After stellar scores for Black Hawk Down, Spirit: Stallion of the Cimarron (maybe Zimmer’s most overlooked jewel) and The Last Samurai, we get to his ego’s biggest boo boo: Pirates of the Caribbean.  Pirates has one of the most iconic scores of any movie in the last quarter century and the first movie was, of course, scored by ….Klaus Badelt?  Really?  Klaus Badelt?  Noooo.  Not really.  Zimmer scored the film, but due to some obscure copyright issue too arcane to break down owing to his Media Ventures cult, Zimmer had Badelt put his name on the score.  Oops.  It’s one of the best scores Zimmer’s ever done, but I refuse to count Curse of the Black Pearl because Zimmer was just THAT stupid in how he handled it (even denying for years it was him that had composed the music).  Dead Man’s Chest has a much less rousing score, though a gorgeous motif for Davy Jones.  At World’s End demonstrates the precise reason why I separate the score of the score from the score of the movie.  As a movie, At World’s End is one of the worst franchise films I’ve ever seen.  As a score, it’s one of Zimmer’s best.  It’s even better than the first Pirates score.  It melds the classic themes with new in a gloriously epic effort that deserved a better movie (Zimmer recently also did this to a lesser extent with The Lone Ranger.  Great scores can come from crap films and At World’s End is one of the best.

The Dark Knight Trilogy

Co-composers on a project nearly never works, but in the case of The Dark Knight trilogy, having Zimmer paired with James Newton Howard was just the right move.  Howard is extremely good at bridges (he’s done a lot of TV work including composing the theme to ER).  Zimmer excels at thematic work.  Melding those two strengths gave us a new Batman theme to rival Danny Elfman’s, which did not seem even feasible.  The Dark Knight took a very revolutionary approach to the Joker.  Instead of giving him a Darth Vaderesque march to match the Dark Knight’s, Zimmer used this twisting, increasingly shrill violin spiral that climbed insided your head and disturbed you, setting the stage for Heath Ledger’s brilliant performance.  The Dark Knight Rises was Zimmer’s alone and incorporated an awesome chant for Bane as well as wrapping his three-film opus with the track “Rise”, one of the best finales in modern movie music.

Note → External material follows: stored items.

Lemma proc_system m (s s' : observer (D:=D) (Sys:=Sys)) :
  proc false m s = Some s' → rtc records (mSystemStatus s) (mSystemStatus s').
Proof.
  assert (Hsame : ∀ x : Sys, x = mSystemStatus s → rtc records (mSystemStatus s) x) by by intros x ->.
  destruct m; cbn [proc]; try (by intros [= <-]).
  - intros [= <-]. apply Hsame. unfold proc_SetSubsObj. by destruct (SetMap.empty _).
  - intros [= <-]. apply Hsame. unfold proc_Subscribe. destruct (SetMap.add _ _ _ _) as [d2c sub].
    destruct (mSubscriptionObj _); [|by rewrite sendCached_system].
    destruct mToRequestData; [by simpl; rewrite sendCached_system|]. by rewrite emit_if_system, sendCached_system.
  - unfold proc_UpdateSubscription. destruct (SetMap.update _ _ _ _) as [[[gone ids'] c2d]|]; [|done]. cbn.
    destruct (trimOrRemove _ _ _ _ _ _) as [[[d2c unsub] w]|]; [|done]. cbn.
    destruct (SetMap.add _ _ _ _) as [d2c' sub]. intros [= <-]. apply Hsame.
    destruct (mSubscriptionObj _); by rewrite ?emit_if_system, ?sendCached_system.
  - unfold proc_Unsubscribe. destruct (trimOrRemove _ _ _ _ _ _) as [[[c2d w] unused]|]; [|done]. cbn.
    destruct (trimOrRemove _ _ _ _ _ _) as [[[d2c unsub] w']|]; [|done]. cbn. intros [= <-]. apply Hsame. by rewrite emit_if_system.
  - unfold proc_UnsubscribeAll. destruct (decide _); [by intros [= <-]|].
    destruct (trimOrRemove _ _ _ _ _ _) as [[[d2c unsub] w']|]; [|done]. cbn. intros [= <-]. apply Hsame. by rewrite emit_if_system.
  - intros [= <-]. unfold proc_Notify. pose proof (notify_update_system mDiVec ∅ s) as Hu.
    destruct (notify_update mDiVec ∅ s) as [ids s1]. simpl in Hu. by rewrite deliver_spec, deliver_system.
Qed.

Lemma transition_system (s s' : observer (D:=D) (Sys:=Sys)) :
  transition s s' → rtc records (mSystemStatus s) (mSystemStatus s').
Proof.
  intros Ht. assert (Hsame : ∀ x : Sys, x = mSystemStatus s → rtc records (mSystemStatus s) x) by by intros x ->.
  assert (Hc : ∀ n (o : observer (D:=D) (Sys:=Sys)), mSystemStatus (connectBackhaul n o).2 = mSystemStatus o).
  { intros n o. unfold connectBackhaul. by destruct (mFrameworkActionReqObj o). }
  destruct Ht as [b s|l c s|l c s|c s|l s|d t s|d s|n s|n s|b s|s s' Hs]; [apply Hsame ..|].
  - by destruct b.
  - unfold subscribe, subscribe3. by destruct l, c.
  - unfold unsubscribe. by destruct l, c.
  - by destruct c.
  - by destruct l.
  - unfold turnOn. destruct (mFrameworkActionReqObj s); [|done]. by destruct (_ !! _).
  - unfold turnOff. destruct (mFrameworkActionReqObj s); [|done]. destruct (_ !! _); [|done]. by destruct (decide _).
  - apply Hc.
  - unfold disconnectBackhaul. by destruct (mFrameworkActionReqObj s).
  - unfold setFrameworkActionReqObj. destruct (decide _); [done|]. simpl.
    generalize (elements (mBackHaulConnReqCache s)). intros l.
    change (mSystemStatus s) with (mSystemStatus (set_fwobj b s)). generalize (set_fwobj b s). clear Hsame.
    induction l as [|nm l IH]; intros o; simpl; [done|]. by rewrite IH, Hc.
  - unfold step in Hs. destruct (queue s) as [|m q]; [by injection Hs as [= <-]|]. apply proc_system in Hs. exact Hs.
Qed.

Inception, Cobb, Leonardo DiCaprio

As good as all of Zimmer’s other scores are, and they’ve been getting increasingly complex and better, nothing has (or perhaps ever will) top his magnum opus: Inception.  Utilizing all of Zimmer’s tropes, including his pioneering use of electric guitar melded with symphonic work, Inception is by turns a pounding, unrelenting  Zimmer action classic and a nuanced, quiet heart-breaker.  For all of the film’s action cues, it ends with a four-minute piano piece called “Time” that is among the best pieces he’s composed.  Zimmer’s pairing with Nolan has been magic for both, but this -as of now-is the pinnacle of both of their careers.

Man of Steel 3

It wasn’t enough that Zimmer had redefined how Batman sounded to audiences, he then went and took on the big daddy of super hero themes: John Williams’ Superman.  Acknowledging, and rightly so, that any attempt to ape it would be a disservice to both efforts, Zimmer came up with perhaps his most layered and brilliantly nuanced score.  A simple piano theme for Clark that builds into a speaker-busting fanfare for Superman.  Man of Steel is a controversial film, but I don’t think the music is up for debate even among the film’s detractors.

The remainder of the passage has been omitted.